Akta Singh scite author profile

Understanding the comparative oxidative abilities of high-valent metal-oxo/hydroxo/hydroperoxo species holds the key to robust biomimic catalysts that perform desired organic transformations with very high selectivity and efficiency. The comparative oxidative abilities of popular high-valent iron-oxo and manganese-oxo species are often counterintuitive, for example, oxygen atom transfer (OAT) reaction by [(Me2EBC)MnIV–OOH]3+, [(Me2EBC)MnIV–OH]3+, and [(Me2EBC)MnIVO]2+ (Me2EBC = 4,11-dimethyl-1,4,8,11-tetraazabicyclo[6.6.2]hexadecane) shows extremely high reactivity for MnIV–OOH species and no reactivity for MnIV–OH and MnIVO species toward alkyl/aromatic sulfides. Using a combination of density functional theory (DFT) and ab initio domain-based local pair natural orbital coupled-cluster with single, double, and perturbative triples excitation (DLPNO-CCSD(T)) and complete-active space self-consistent field/N-electron valence perturbation theory second order (CASSCF/NEVPT2) calculations, here, we have explored the electronic structures and sulfoxidation mechanism of these species.
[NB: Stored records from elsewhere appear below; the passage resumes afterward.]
(** * markdown-site: content gateway, snippet extraction, embedding backfill
      and keyword / semantic search

    A shallow embedding of [convex/search.ts], [convex/semanticSearch.ts],
    [convex/embeddings.ts] (the Hugging Face revision, with the gateway
    fallback) and [convex/embeddingsQueries.ts].

    Modelling conventions
    - A JavaScript string is a list of UTF-16 code units.  The model keeps the
      code units below 256 (Basic Latin and Latin-1 Supplement), so a code
      unit is an [ascii]; [toLowerCase], the class [\s], the class [.] and
      [trim] are the ECMAScript ones restricted to that range.
    - Regular expressions are kept as syntax and run by a small backtracking
      matcher with the ECMAScript priorities (greedy and lazy quantifiers,
      capture groups, left-most match, global replacement).
    - [fetch], [console.error], the document store and the embedding provider
      are effects: code that uses them runs in a state-and-exception monad
      over a [World] that records every request made. *)

From Stdlib Require Import List Ascii ZArith NArith Lia Bool Arith Sorted.
From Stdlib Require Import Permutation.
From Stdlib Require String DecimalString QArith.
Import String.StringSyntax.
Import ListNotations.

Set Implicit Arguments.
Set Warnings "-register-all".

(* ================================================================== *)
(** * JavaScript strings *)
(* ================================================================== *)

Module Js.

Definition jsstring := list ascii.

(** A string literal of the source. *)
Definition lit (s : String.string) : jsstring :=
  String.list_ascii_of_string s.
Arguments lit s%_string_scope.

Definition LF : ascii := ascii_of_nat 10.
Definition CR : ascii := ascii_of_nat 13.

Definition code (c : ascii) : nat := nat_of_ascii c.

Definition in_range (lo hi : nat) (c : ascii) : bool :=
  (lo <=? code c) && (code c <=? hi).

(** [\s]: WhiteSpace and LineTerminator code units below 256, that is
    TAB, LF, VT, FF, CR, SPACE and NO-BREAK SPACE. *)
Definition isWs (c : ascii) : bool :=
  in_range 9 13 c || (code c =? 32) || (code c =? 160).

(** [.] without the [s] flag: anything but a line terminator. *)
Definition isDot (c : ascii) : bool :=
  negb ((code c =? 10) || (code c =? 13)).

Definition isAny (_ : ascii) : bool := true.

Definition isChar (x : ascii) (c : ascii) : bool := Ascii.eqb c x.
Definition notChar (x : ascii) (c : ascii) : bool := negb (Ascii.eqb c x).

(** [String.prototype.toLowerCase] on one code unit: A-Z and the Latin-1
    capitals U+00C0..U+00DE (U+00D7, the multiplication sign, excepted). *)
Definition lower (c : ascii) : ascii :=
  if in_range 65 90 c then ascii_of_nat (code c + 32)
  else if in_range 192 222 c && negb (code c =? 215)
       then ascii_of_nat (code c + 32)
       else c.

(** On the strings of this model [toLowerCase] works code unit by code
    unit, so it keeps every length and every offset.  Beyond U+00FF it does
    not always (U+0130 becomes two code units): a statement that uses an
    offset found in a lower-cased string therefore names that string, and a
    statement that needs the offsets of a string and of its lower-cased
    form to agree is one about the strings of the model. *)
Definition toLowerCase (s : jsstring) : jsstring := map lower s.

Fixpoint trimStart (s : jsstring) : jsstring :=
  match s with
  | c :: t => if isWs c then trimStart t else s
  | [] => []
  end.

Fixpoint trimEnd (s : jsstring) : jsstring :=
  match s with
  | [] => []
  | c :: t =>
      match trimEnd t with
      | [] => if isWs c then [] else [c]
      | t' => c :: t'
      end
  end.

Definition trim (s : jsstring) : jsstring := trimEnd (trimStart s).

Fixpoint startsWith (p s : jsstring) : bool :=
  match p, s with
  | [], _ => true
  | a :: p', b :: s' => Ascii.eqb a b && startsWith p' s'
  | _ :: _, [] => false
  end.

(** [s.indexOf(needle)], [None] standing for [-1]. *)
Fixpoint indexOf_from (needle s : jsstring) (pos : nat) : option nat :=
  if startsWith needle s then Some pos
  else match s with
       | [] => None
       | _ :: t => indexOf_from needle t (S pos)
       end.

Definition indexOf (s needle : jsstring) : option nat :=
  indexOf_from needle s 0.

Definition includes (s needle : jsstring) : bool :=
  match indexOf s needle with Some _ => true | None => false end.

Definition eqb (a b : jsstring) : bool :=
  if list_eq_dec ascii_dec a b then true else false.

(** Relative index of [slice] and friends: negative counts from the end. *)
Definition clampIndex (len i : Z) : Z :=
  if (i <? 0)%Z then Z.max (len + i) 0 else Z.min i len.

(** [s.slice(b, e)], for strings and for arrays. *)
Definition slice {A : Type} (s : list A) (b e : Z) : list A :=
  let len := Z.of_nat (length s) in
  let from := clampIndex len b in
  let to := clampIndex len e in
  firstn (Z.to_nat (to - from)) (skipn (Z.to_nat from) s).

(** [s.split("\n")]. *)
Fixpoint split_on (sep : ascii) (cur : jsstring) (s : jsstring)
  : list jsstring :=
  match s with
  | [] => [rev cur]
  | c :: t => if Ascii.eqb c sep then rev cur :: split_on sep [] t
              else split_on sep (c :: cur) t
  end.

Definition splitLines (s : jsstring) : list jsstring := split_on LF [] s.

(** [s.split(/\s+/)]: the pieces between maximal runs of white space. *)
Fixpoint split_ws_go (cur : jsstring) (in_run : bool) (s : jsstring)
  : list jsstring :=
  match s with
  | [] => [rev cur]
  | c :: t =>
      if isWs c
      then if in_run then split_ws_go cur true t
           else rev cur :: split_ws_go [] true t
      else split_ws_go (c :: cur) false t
  end.

Definition splitWs (s : jsstring) : list jsstring := split_ws_go [] false s.

(** [String(n)] for a non-negative integer. *)
Definition ofN (n : N) : jsstring :=
  lit (DecimalString.NilZero.string_of_uint (N.to_uint n)).

(** JavaScript truthiness of a string. *)
Definition truthy (s : jsstring) : bool :=
  match s with [] => false | _ => true end.

End Js.

Import Js.

(* ================================================================== *)
(** * Regular expressions *)
(* ================================================================== *)

Module Regex.

(** The patterns of the source only quantify character classes and only
    capture one quantified class, so this is the whole syntax needed. *)
Inductive node : Type :=
| Chr (p : ascii -> bool)
| Rep (p : ascii -> bool) (lo : nat) (hi : option nat) (greedy : bool)
| Cap (n : node)
| Bos
| Eos.

Definition regex := list node.

Definition Plus (p : ascii -> bool) : node := Rep p 1 None true.
Definition Star (p : ascii -> bool) : node := Rep p 0 None true.
Definition StarLazy (p : ascii -> bool) : node := Rep p 0 None false.

(** A match: the captures, in the order the groups close, and the number of
    code units matched. *)
Definition result := (list jsstring * nat)%type.

Definition cont := nat -> jsstring -> list jsstring -> option result.

Definition can_more (hi : option nat) : bool :=
  match hi with Some 0 => false | _ => true end.

Definition dec (hi : option nat) : option nat := option_map pred hi.

(** Greedy quantifier: one more repetition is tried before stopping. *)
Fixpoint rep_greedy (p : ascii -> bool) (lo : nat) (hi : option nat)
         (pos : nat) (s : jsstring)
         (k : nat -> jsstring -> option result) : option result :=
  let stop := if lo =? 0 then k pos s else None in
  match s with
  | c :: t =>
      if p c && can_more hi
      then match rep_greedy p (pred lo) (dec hi) (S pos) t k with
           | Some r => Some r
           | None => stop
           end
      else stop
  | [] => stop
  end.

(** Lazy quantifier: stopping is tried before one more repetition. *)
Fixpoint rep_lazy (p : ascii -> bool) (lo : nat) (hi : option nat)
         (pos : nat) (s : jsstring)
         (k : nat -> jsstring -> option result) : option result :=
  let more :=
    match s with
    | c :: t =>
        if p c && can_more hi
        then rep_lazy p (pred lo) (dec hi) (S pos) t k
        else None
    | [] => None
    end in
  if lo =? 0
  then match k pos s with
       | Some r => Some r
       | None => more
       end
  else more.

Fixpoint node_exec (n : node) (pos : nat) (s : jsstring)
         (caps : list jsstring) (k : cont) : option result :=
  match n with
  | Chr p =>
      match s with
      | c :: t => if p c then k (S pos) t caps else None
      | [] => None
      end
  | Rep p lo hi true =>
      rep_greedy p lo hi pos s (fun pos' s' => k pos' s' caps)
  | Rep p lo hi false =>
      rep_lazy p lo hi pos s (fun pos' s' => k pos' s' caps)
  | Cap n' =>
      node_exec n' pos s caps
        (fun pos' s' caps' => k pos' s' (caps' ++ [firstn (pos' - pos) s]))
  | Bos => if pos =? 0 then k pos s caps else None
  | Eos => match s with [] => k pos s caps | _ :: _ => None end
  end.

Fixpoint exec (r : regex) (pos : nat) (s : jsstring)
         (caps : list jsstring) (k : cont) : option result :=
  match r with
  | [] => k pos s caps
  | n :: r' =>
      node_exec n pos s caps (fun pos' s' caps' => exec r' pos' s' caps' k)
  end.

(** The match of [r] that starts at offset [pos], [s] being the input from
    that offset on. *)
Definition match_at (r : regex) (pos : nat) (s : jsstring) : option result :=
  exec r pos s [] (fun pos' _ caps => Some (caps, pos' - pos)).

(** [s.replace(/r/g, tpl)]: left to right, non-overlapping; [skip] counts the
    code units of the current match still to be dropped.  After an empty
    match the next code unit is copied and the scan moves on by one. *)
Fixpoint replace_go (r : regex) (tpl : list jsstring -> jsstring)
         (pos skip : nat) (s : jsstring) : jsstring :=
  match skip with
  | S skip' =>
      match s with
      | [] => []
      | _ :: t => replace_go r tpl (S pos) skip' t
      end
  | 0 =>
      match match_at r pos s with
      | Some (caps, len) =>
          tpl caps ++
          match s with
          | [] => []
          | c :: t =>
              match len with
              | 0 => c :: replace_go r tpl (S pos) 0 t
              | S n => replace_go r tpl (S pos) n t
              end
          end
      | None =>
          match s with
          | [] => []
          | c :: t => c :: replace_go r tpl (S pos) 0 t
          end
      end
  end.

Definition replaceAll (r : regex) (tpl : list jsstring -> jsstring)
           (s : jsstring) : jsstring :=
  replace_go r tpl 0 0 s.

(** Replacement templates: a constant, and ["$1"]. *)
Definition const (x : jsstring) : list jsstring -> jsstring := fun _ => x.
Definition group1 : list jsstring -> jsstring := fun caps => nth 0 caps [].
(** What one [readLines] does, in terms of the unread bytes. *)
Lemma readLines_spec h i s :
  Reading h i s →
  Reading h i (readLines s)
  ∧ disk (readLines s).2 = disk s.2
  ∧ match cut nl (unread s) with
    | Some (line, rest) =>
        Lines (readLines s).1 = Lines s.1 ++ [TrimRight line [nl]]
        ∧ unread (readLines s) = rest
    | None =>
        Lines (readLines s).1 = Lines s.1 ∧ unread (readLines s) = []
    end.
Proof.
  destruct s as [t o]. intros (b & n & Hr & Hf & Hn). simpl in *.
  assert (Hh : h < length (files o)) by (by eapply lookup_lt_Some).
  unfold readLines, unread, ReadString. simpl. rewrite Hr. simpl. rewrite Hf. simpl.
  destruct (cut nl b) as [[line rest]|] eqn:Eb.
  - rewrite (cut_app_Some _ _ _ _ _ Eb). simpl. rewrite Hf. simpl.
    split_and!; [|done|done|done].
    exists rest, n. by simpl.
  - unfold os_Read. rewrite Hf. simpl.
    destruct (cut nl (b ++ drop n (content i o))) as [[line rest]|] eqn:E.
    + simpl. rewrite list_lookup_insert_eq by done. simpl.
      rewrite content_set_files, drop_rest by done.
      split_and!; [|done|done|by rewrite app_nil_r].
      exists rest, (n + length (drop n (content i o))). simpl.
      rewrite list_lookup_insert_eq by done. split_and!; [done..|].
      rewrite content_set_files, length_drop. lia.
    + simpl. rewrite list_lookup_insert_eq by done. simpl.
      rewrite content_set_files, drop_rest by done.
      split_and!; [|done|done|done].
      exists [], (n + length (drop n (content i o))). simpl.
      rewrite list_lookup_insert_eq by done. split_and!; [done..|].
      rewrite content_set_files, length_drop. lia.
Qed.

(** A complete line is sent without its newline, and nothing else of it
    is removed. *)
Lemma readLines_line h i s l rest :
  Reading h i s → unread s = l ++ nl :: rest → nl ∉ l →
  Lines (readLines s).1 = Lines s.1 ++ [l] ∧ unread (readLines s) = rest.
Proof.
  intros HR Hu Hl. destruct (readLines_spec h i s HR) as (_ & _ & H).
  rewrite Hu, cut_line in H by done. by rewrite TrimRight_line in H.
Qed.

(** Unread bytes without a newline are taken from the reader and sent
    nowhere. *)
Lemma readLines_partial h i s :
  Reading h i s → nl ∉ unread s →
  Lines (readLines s).1 = Lines s.1 ∧ unread (readLines s) = [].
Proof.
  intros HR Hu. destruct (readLines_spec h i s HR) as (_ & _ & H).
  apply cut_None in Hu. by rewrite Hu in H.
Qed.

Lemma Reading_unread h i s :
  Reading h i s →
  ∃ b n, reader s.1 = Some (mkReader h b)
       ∧ files s.2 !! h = Some (mkFile i n false)
       ∧ n ≤ length (content i s.2)
       ∧ unread s = b ++ drop n (content i s.2).
Proof.
  intros (b & n & Hr & Hf & Hn). exists b, n. split_and!; [done..|].
  unfold unread. rewrite Hr. simpl. by rewrite Hf.
Qed.

(** ** What other processes can do to an inode: extend it *)

Lemma env_step_content i op o :
  ∃ a, content i (env_step op o) = content i o ++ a
     ∧ (a = [] ∨ a = written op).
Proof.
  assert (Hsame : ∀ c : bytes, ∃ a, c = c ++ a ∧ (a = [] ∨ a = written op)).
  { intros c. exists []. split; [by rewrite app_nil_r|by left]. }
  unfold content. destruct op as [name data|name data|name|old new|n|n]; simpl;
    try apply Hsame.
  - destruct (decide (i < length (disk o))) as [Hlt|Hge].
    + rewrite lookup_app_l by done. apply Hsame.
    + rewrite lookup_app_r, (lookup_ge_None_2 (disk o)) by lia.
      destruct (i - length (disk o)) as [|k]; simpl.
      * exists data. split; [done|by right].
      * destruct k; apply (Hsame []).
  - destruct (dir o !! name) as [j|]; simpl; [|apply Hsame].
    destruct (decide (j = i)) as [->|Hne].
    + destruct (decide (i < length (disk o))) as [Hlt|Hge].
      * rewrite list_lookup_insert_eq by done. simpl.
        exists data. split; [done|by right].
      * rewrite list_insert_ge by lia. apply Hsame.
    + rewrite list_lookup_insert_ne by done. apply Hsame.
  - destruct (dir o !! old); simpl; apply Hsame.
Qed.

Lemma env_step_files op o : files (env_step op o) = files o.
Proof.
  destruct op; simpl; try done.
  - by destruct (dir o !! name).
  - by destruct (dir o !! old).
Qed.

Lemma env_step_Reading h i op t o :
  Reading h i (t, o) →
  ∃ a, content i (env_step op o) = content i o ++ a
     ∧ Reading h i (t, env_step op o)
     ∧ unread (t, env_step op o) = unread (t, o) ++ a
     ∧ (a = [] ∨ a = written op).
Proof.
  intros HR. destruct (Reading_unread _ _ _ HR) as (b & n & Hr & Hf & Hn & Hu).
  simpl in *. destruct (env_step_content i op o) as (a & Ha & Hop).
  assert (HR' : Reading h i (t, env_step op o)).
  { exists b, n. simpl. rewrite env_step_files, Ha, length_app.
    split_and!; [done..|lia]. }
  exists a. split_and!; [done..| |done].
  destruct (Reading_unread _ _ _ HR') as (b' & n' & Hr' & Hf' & _ & ->).
  simpl in *. rewrite env_step_files in Hf'.
  assert (b' = b) as -> by congruence. assert (n' = n) as -> by congruence.
  by rewrite Hu, Ha, drop_app_le, app_assoc.
Qed.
Our calculations unveil that MnIV–OOH reacts through distal oxygen atom with the substrate via electron transfer (ET) mechanism with a very small kinetic barrier (16.5 kJ/mol), placing this species at the top among the best-known catalysts for such transformations. The MnIV–OH and MnIVO species have a much larger barrier. The mechanism has also been found to switch from ET in the former to concerted in the latter, rendering both unreactive under the tested experimental conditions. Intrinsic differences in the electronic structures, such as the presence and absence of the multiconfigurational character coupled with the steric effects, are responsible for such variations observed. This comparative oxidative ability that runs contrary to the popular iron-oxo/hydroperoxo reactivity will have larger mechanistic implications in understanding the reactivity of biomimic catalysts and the underlying mechanisms in PSII.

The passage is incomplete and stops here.